### TASK
Your reply should hold only the lines from the records below where "which" occurs.
==== DATA PROVIDED ====
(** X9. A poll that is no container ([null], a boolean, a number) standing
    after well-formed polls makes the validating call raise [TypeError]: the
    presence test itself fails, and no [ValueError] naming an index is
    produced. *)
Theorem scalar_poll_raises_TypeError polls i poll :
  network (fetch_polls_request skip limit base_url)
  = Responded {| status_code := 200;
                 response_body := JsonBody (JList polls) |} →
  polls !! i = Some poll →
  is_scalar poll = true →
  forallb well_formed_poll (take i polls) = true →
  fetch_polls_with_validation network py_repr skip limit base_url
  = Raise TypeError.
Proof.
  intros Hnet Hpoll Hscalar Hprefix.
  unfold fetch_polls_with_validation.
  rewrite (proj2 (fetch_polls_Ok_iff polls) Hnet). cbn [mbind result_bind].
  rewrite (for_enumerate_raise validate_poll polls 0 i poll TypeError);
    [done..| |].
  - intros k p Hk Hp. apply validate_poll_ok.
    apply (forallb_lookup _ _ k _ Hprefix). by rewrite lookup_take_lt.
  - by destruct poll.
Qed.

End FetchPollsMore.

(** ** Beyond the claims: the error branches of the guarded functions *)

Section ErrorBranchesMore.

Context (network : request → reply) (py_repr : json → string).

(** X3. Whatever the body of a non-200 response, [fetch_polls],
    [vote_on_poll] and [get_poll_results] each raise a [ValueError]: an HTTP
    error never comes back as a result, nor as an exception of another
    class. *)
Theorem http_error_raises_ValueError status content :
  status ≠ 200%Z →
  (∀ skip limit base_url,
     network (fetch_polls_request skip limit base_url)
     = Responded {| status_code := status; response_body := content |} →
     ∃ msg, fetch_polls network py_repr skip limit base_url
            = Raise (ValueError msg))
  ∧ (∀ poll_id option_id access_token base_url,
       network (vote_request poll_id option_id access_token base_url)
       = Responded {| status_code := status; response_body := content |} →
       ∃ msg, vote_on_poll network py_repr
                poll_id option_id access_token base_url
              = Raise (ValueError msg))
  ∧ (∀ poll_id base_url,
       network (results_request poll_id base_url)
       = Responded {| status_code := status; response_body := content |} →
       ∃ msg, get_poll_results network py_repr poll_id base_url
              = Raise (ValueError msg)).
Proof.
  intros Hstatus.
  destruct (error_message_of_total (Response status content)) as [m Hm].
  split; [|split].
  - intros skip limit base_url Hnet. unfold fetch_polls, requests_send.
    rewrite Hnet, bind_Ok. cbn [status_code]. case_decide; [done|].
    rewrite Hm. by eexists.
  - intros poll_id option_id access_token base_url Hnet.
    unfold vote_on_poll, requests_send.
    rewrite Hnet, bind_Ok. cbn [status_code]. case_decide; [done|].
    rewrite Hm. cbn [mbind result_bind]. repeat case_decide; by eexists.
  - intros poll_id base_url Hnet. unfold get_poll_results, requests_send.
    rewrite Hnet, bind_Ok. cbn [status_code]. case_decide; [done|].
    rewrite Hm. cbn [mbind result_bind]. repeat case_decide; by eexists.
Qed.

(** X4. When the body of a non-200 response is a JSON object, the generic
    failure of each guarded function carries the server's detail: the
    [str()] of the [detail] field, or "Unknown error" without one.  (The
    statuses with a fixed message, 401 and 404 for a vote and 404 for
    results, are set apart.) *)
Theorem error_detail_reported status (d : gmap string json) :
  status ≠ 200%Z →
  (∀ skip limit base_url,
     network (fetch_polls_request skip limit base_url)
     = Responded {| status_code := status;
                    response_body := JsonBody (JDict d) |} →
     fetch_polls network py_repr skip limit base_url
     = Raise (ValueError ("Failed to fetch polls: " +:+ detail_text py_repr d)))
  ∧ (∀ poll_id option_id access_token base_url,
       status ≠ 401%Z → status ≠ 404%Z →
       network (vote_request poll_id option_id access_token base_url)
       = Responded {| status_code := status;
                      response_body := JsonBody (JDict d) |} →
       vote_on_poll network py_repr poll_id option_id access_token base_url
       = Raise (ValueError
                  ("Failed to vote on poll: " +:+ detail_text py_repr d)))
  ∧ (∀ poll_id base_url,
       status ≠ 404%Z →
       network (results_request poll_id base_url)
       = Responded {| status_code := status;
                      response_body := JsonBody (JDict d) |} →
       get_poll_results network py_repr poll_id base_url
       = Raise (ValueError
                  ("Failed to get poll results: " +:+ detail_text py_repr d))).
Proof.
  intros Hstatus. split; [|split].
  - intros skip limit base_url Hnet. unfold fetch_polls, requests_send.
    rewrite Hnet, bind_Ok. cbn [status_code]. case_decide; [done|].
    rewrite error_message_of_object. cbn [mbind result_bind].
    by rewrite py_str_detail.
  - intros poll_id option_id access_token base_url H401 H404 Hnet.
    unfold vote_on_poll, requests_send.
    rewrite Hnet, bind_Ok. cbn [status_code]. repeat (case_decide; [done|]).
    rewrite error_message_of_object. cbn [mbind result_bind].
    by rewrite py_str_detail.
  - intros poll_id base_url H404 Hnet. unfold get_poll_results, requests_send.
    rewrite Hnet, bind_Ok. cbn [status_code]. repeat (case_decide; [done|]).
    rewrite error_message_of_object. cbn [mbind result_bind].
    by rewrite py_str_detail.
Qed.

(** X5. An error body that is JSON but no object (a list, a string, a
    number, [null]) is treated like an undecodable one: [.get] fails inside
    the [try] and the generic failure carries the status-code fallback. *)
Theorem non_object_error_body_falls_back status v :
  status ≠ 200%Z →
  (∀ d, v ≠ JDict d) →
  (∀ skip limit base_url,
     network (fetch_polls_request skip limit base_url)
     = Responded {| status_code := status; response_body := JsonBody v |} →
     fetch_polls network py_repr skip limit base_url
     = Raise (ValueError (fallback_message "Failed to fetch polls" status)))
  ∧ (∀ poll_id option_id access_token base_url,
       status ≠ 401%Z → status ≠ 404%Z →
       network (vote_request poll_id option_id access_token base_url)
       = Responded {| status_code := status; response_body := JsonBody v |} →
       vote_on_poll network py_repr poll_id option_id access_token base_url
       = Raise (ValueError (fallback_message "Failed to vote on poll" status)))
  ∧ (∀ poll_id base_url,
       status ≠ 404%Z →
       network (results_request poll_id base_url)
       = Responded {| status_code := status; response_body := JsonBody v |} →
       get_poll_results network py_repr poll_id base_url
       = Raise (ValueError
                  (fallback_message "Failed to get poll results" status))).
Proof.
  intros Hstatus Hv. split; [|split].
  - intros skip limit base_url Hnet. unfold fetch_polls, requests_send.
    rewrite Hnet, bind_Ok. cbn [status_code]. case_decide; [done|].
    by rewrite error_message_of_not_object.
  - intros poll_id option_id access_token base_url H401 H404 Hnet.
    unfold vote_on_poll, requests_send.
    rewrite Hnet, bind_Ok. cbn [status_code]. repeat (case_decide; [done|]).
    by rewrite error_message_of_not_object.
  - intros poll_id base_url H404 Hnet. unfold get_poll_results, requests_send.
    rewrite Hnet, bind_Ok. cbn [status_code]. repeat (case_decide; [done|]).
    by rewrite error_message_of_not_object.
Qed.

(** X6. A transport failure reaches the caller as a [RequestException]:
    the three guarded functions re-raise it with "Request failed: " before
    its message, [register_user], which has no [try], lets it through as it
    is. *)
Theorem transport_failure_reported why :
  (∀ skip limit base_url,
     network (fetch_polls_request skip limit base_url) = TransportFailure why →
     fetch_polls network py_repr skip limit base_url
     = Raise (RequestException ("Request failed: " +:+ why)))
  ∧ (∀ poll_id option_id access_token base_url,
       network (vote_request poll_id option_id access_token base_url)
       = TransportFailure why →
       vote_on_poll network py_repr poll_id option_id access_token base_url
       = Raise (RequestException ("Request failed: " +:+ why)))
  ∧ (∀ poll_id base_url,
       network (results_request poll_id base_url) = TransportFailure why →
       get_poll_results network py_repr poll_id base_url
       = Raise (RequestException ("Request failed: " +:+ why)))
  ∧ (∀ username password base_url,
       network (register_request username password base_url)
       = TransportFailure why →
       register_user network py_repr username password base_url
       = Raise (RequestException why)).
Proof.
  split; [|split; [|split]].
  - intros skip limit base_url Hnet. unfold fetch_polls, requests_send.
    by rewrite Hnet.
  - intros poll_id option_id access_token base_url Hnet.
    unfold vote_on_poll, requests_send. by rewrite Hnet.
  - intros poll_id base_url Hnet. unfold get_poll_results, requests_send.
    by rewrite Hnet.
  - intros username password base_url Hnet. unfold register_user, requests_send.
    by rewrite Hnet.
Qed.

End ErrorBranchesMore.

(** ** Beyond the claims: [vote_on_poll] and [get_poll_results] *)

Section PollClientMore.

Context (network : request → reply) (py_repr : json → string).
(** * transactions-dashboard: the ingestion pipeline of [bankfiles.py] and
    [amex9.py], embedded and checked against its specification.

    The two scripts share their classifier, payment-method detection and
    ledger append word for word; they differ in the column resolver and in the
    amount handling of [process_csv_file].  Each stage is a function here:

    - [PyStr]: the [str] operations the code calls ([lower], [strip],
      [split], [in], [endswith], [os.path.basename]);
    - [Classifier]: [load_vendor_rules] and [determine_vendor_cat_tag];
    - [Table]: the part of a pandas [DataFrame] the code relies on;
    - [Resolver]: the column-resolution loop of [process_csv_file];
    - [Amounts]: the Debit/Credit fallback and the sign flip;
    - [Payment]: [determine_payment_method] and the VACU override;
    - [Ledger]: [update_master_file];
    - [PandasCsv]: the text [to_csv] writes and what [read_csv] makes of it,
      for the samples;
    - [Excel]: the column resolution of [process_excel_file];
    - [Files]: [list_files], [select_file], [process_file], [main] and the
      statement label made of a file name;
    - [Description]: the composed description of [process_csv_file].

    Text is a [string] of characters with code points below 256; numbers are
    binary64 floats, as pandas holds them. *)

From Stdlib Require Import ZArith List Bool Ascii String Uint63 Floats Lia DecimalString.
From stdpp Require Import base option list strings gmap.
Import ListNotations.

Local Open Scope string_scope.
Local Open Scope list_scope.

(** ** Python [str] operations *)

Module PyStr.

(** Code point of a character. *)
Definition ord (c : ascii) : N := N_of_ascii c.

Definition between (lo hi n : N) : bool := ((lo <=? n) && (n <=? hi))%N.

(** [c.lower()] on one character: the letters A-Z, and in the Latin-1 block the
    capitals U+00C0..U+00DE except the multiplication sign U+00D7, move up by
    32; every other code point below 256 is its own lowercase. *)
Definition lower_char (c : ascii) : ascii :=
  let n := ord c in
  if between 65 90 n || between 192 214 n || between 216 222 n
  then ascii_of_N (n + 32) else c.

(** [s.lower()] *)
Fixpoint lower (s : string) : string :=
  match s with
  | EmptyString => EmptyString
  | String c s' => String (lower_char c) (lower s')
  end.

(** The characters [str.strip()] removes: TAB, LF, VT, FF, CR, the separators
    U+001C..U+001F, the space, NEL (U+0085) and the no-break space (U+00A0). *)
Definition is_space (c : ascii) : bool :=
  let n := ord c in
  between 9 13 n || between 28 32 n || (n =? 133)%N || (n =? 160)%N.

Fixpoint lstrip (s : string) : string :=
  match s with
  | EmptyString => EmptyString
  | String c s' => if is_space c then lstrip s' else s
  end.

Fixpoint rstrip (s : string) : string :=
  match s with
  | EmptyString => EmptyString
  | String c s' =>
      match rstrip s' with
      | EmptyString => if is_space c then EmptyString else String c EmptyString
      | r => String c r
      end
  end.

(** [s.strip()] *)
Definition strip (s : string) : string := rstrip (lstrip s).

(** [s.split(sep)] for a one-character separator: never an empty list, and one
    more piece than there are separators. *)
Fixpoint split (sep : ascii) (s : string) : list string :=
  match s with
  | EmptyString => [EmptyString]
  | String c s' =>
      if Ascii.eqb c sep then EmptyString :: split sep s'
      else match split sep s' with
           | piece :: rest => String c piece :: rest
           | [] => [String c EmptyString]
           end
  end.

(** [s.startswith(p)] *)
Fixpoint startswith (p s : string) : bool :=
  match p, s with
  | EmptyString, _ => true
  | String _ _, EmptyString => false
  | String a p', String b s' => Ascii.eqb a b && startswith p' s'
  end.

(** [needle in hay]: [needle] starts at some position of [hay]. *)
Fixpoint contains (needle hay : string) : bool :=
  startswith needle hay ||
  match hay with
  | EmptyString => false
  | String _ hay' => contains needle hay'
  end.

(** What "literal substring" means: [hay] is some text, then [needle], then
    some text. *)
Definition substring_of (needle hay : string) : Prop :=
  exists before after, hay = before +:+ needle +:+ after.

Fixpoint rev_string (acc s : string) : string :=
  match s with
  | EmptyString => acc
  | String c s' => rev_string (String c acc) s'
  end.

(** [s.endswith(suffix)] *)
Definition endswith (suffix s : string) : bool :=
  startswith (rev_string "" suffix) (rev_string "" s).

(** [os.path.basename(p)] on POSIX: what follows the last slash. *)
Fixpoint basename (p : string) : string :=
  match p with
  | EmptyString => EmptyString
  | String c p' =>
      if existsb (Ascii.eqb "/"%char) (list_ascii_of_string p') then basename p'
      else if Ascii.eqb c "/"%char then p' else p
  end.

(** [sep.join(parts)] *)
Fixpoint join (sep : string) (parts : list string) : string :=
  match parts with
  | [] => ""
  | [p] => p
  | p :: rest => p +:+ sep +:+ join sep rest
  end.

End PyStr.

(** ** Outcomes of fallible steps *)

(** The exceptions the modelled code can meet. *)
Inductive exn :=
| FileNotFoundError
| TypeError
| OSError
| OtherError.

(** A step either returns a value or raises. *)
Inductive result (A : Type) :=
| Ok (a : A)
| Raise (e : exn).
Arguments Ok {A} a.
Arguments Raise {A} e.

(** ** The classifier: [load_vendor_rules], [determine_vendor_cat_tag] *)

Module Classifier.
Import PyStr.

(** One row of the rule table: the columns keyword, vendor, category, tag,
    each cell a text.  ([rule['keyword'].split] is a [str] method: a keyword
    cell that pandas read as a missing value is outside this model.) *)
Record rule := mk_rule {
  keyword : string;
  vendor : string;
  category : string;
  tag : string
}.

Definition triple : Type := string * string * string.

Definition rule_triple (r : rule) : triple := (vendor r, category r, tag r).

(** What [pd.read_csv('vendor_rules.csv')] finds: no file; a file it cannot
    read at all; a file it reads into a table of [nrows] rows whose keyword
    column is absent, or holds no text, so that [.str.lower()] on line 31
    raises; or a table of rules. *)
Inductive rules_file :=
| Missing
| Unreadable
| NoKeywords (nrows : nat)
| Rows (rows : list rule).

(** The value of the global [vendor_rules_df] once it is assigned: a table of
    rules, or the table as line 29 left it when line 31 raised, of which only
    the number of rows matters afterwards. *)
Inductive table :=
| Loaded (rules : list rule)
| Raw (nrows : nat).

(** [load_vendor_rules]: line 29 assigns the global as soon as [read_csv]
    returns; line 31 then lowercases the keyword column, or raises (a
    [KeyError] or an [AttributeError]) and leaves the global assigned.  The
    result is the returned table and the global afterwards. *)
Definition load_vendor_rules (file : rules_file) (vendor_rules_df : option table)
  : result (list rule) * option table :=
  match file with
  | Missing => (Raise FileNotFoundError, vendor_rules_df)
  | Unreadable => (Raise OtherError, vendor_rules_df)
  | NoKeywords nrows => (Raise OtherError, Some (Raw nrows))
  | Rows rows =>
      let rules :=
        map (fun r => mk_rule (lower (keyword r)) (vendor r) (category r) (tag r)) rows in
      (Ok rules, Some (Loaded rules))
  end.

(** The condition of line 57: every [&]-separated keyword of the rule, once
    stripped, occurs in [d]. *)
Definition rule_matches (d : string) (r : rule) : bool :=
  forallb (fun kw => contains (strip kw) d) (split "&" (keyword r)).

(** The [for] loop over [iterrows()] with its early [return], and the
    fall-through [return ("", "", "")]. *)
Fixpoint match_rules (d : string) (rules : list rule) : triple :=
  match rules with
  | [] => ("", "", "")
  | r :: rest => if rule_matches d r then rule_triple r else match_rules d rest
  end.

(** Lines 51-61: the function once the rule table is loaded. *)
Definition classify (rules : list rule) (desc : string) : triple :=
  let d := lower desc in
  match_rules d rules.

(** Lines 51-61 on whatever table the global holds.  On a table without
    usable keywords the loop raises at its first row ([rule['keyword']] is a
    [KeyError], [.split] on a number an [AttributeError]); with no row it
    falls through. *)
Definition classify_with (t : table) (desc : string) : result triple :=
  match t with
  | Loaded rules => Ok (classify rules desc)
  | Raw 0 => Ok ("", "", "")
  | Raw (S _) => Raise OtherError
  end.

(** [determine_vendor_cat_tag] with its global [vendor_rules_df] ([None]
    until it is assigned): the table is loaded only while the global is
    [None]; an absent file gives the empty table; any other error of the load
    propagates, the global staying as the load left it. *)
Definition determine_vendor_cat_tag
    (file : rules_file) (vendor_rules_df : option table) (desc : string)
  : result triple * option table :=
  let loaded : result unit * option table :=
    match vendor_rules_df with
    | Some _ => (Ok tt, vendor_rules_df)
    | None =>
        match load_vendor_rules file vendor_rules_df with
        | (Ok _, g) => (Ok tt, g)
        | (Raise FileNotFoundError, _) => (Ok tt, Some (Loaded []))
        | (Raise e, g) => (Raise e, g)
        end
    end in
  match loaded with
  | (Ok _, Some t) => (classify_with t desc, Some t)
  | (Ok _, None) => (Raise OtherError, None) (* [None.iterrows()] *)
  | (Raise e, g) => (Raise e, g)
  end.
====
### ANSWER BOX
    its message, [register_user], which has no [try], lets it through as it
    rules, or the table as line 29 left it when line 31 raised, of which only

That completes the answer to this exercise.